Lemma mapped_tag_known (category : string) :
  Py.dict_get category_mapping category "hs_classification" ∈ strategy_tags.
Proof.
  unfold Py.dict_get, strategy_tags.
  destruct (category_mapping !! category) as [tag|] eqn:E; cbn [default];
    [|set_solver].
  unfold category_mapping in E.
  repeat (apply lookup_insert_Some in E as [[_ <-]|[_ E]]; [set_solver|]).
  now rewrite lookup_empty in E.
Qed.

Section CallsOfAQueryFacts.
Context `{Ext : Externals}.

(** X7: whatever the tag and whatever the handler does, the comparisons on the
    tag add to the trace no call of a handler that belongs to another tag;
    for a tag that is none of the five they add no handler call at all. *)
Theorem dispatch_calls_only_own_handler (tag text ctx : string)
    (hs_manager : HSDataManager) (lg : RealTimeProcessLogger) (w : World) :
  let foreign := fun c => is_handler_call c && negb (call_of_tag tag c) in
  List.filter foreign (dispatch tag text ctx hs_manager lg w).2 = List.filter foreign w
  /\ (tag ∉ strategy_tags ->
      handler_calls (dispatch tag text ctx hs_manager lg w).2 = handler_calls w).
Proof.
  intros foreign. split.
  - apply (adds_none_dispatch foreign); try reflexivity.
    intros c Hc. unfold foreign. now rewrite Hc, andb_false_r.
  - intros Hn. apply (adds_none_dispatch is_handler_call); try reflexivity.
    intros c Hc. rewrite (unknown_tag_owns_nothing tag c Hn) in Hc. discriminate.
Qed.

(** X8: with a category chosen by hand the classifier is never called, whatever
    the outcome of the query. *)
Theorem explicit_category_never_classifies (text : string) (ss : SessionState)
    (w : World) :
  selected_category ss <> "AI자동분류" ->
  List.filter is_classifier_call (process_query_with_real_logging text ss w).2
  = List.filter is_classifier_call w.
Proof.
  intros Hc. apply process_query_adds_none; try reflexivity.
  unfold try_body. apply adds_none_bind; try reflexivity.
  - apply adds_none_startup; try reflexivity. intros Ha. contradiction.
  - intros r. apply adds_none_answering; try reflexivity.
    intros c Hown. apply own_calls_are_handler_calls in Hown.
    destruct c; try reflexivity. discriminate.
Qed.

(** X10: with a category chosen by hand the tag is always one of the five, and
    for such a tag the comparisons never fall through: they raise or bind
    [answer], so the unbound-local failure cannot occur. *)
Theorem explicit_category_binds_answer (category text : string)
    (lg lg' : RealTimeProcessLogger) (w w' : World) (tag : string) :
  category <> "AI자동분류" ->
  resolve category text lg w = (Ok tag, lg', w') ->
  tag ∈ strategy_tags
  /\ forall text' ctx hs_manager lg1 w1,
       (dispatch tag text' ctx hs_manager lg1 w1).1.1 <> Ok None.
Proof.
  intros Hc Hres.
  assert (Htag : tag ∈ strategy_tags).
  { unfold resolve in Hres. apply String.eqb_neq in Hc. rewrite Hc in Hres.
    rewrite bind_log in Hres. unfold ret in Hres.
    injection Hres as <- _ _. apply mapped_tag_known. }
  split; [exact Htag|].
  assert (Hh : forall kind starting completed banner (handler : M string) lg1 w1,
             (handled kind starting completed banner handler lg1 w1).1.1 <> Ok None).
  { intros. unfold handled. rewrite bind_log, bind_now. unfold bind at 1.
    destruct (handler _ _) as [[[r|e] lgH] wH]; [|discriminate].
    rewrite bind_now, bind_log. discriminate. }
  intros text' ctx hs_manager lg1 w1. unfold strategy_tags in Htag.
  repeat (apply elem_of_cons in Htag as [->|Htag];
          [unfold dispatch; eval_eqb; try apply Hh|]).
  - unfold raw_manual. rewrite bind_log. unfold bind at 1, call.
    destruct (extract_hs_codes _ _) as [codes|e]; [|discriminate].
    destruct (Py.truthy_seq codes).
    + rewrite !bind_log, bind_now. unfold bind at 1, call.
      destruct (get_hs_explanations _ _) as [raw|e]; [|discriminate].
      unfold bind at 1, call.
      destruct (clean_text _ _) as [cleaned|e]; [|discriminate].
      rewrite bind_now, bind_log. discriminate.
    + rewrite bind_log. discriminate.
  - inversion Htag.
Qed.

════════════════

Please state the number of lines in the data above that hold the word "repeat", without any other text.

2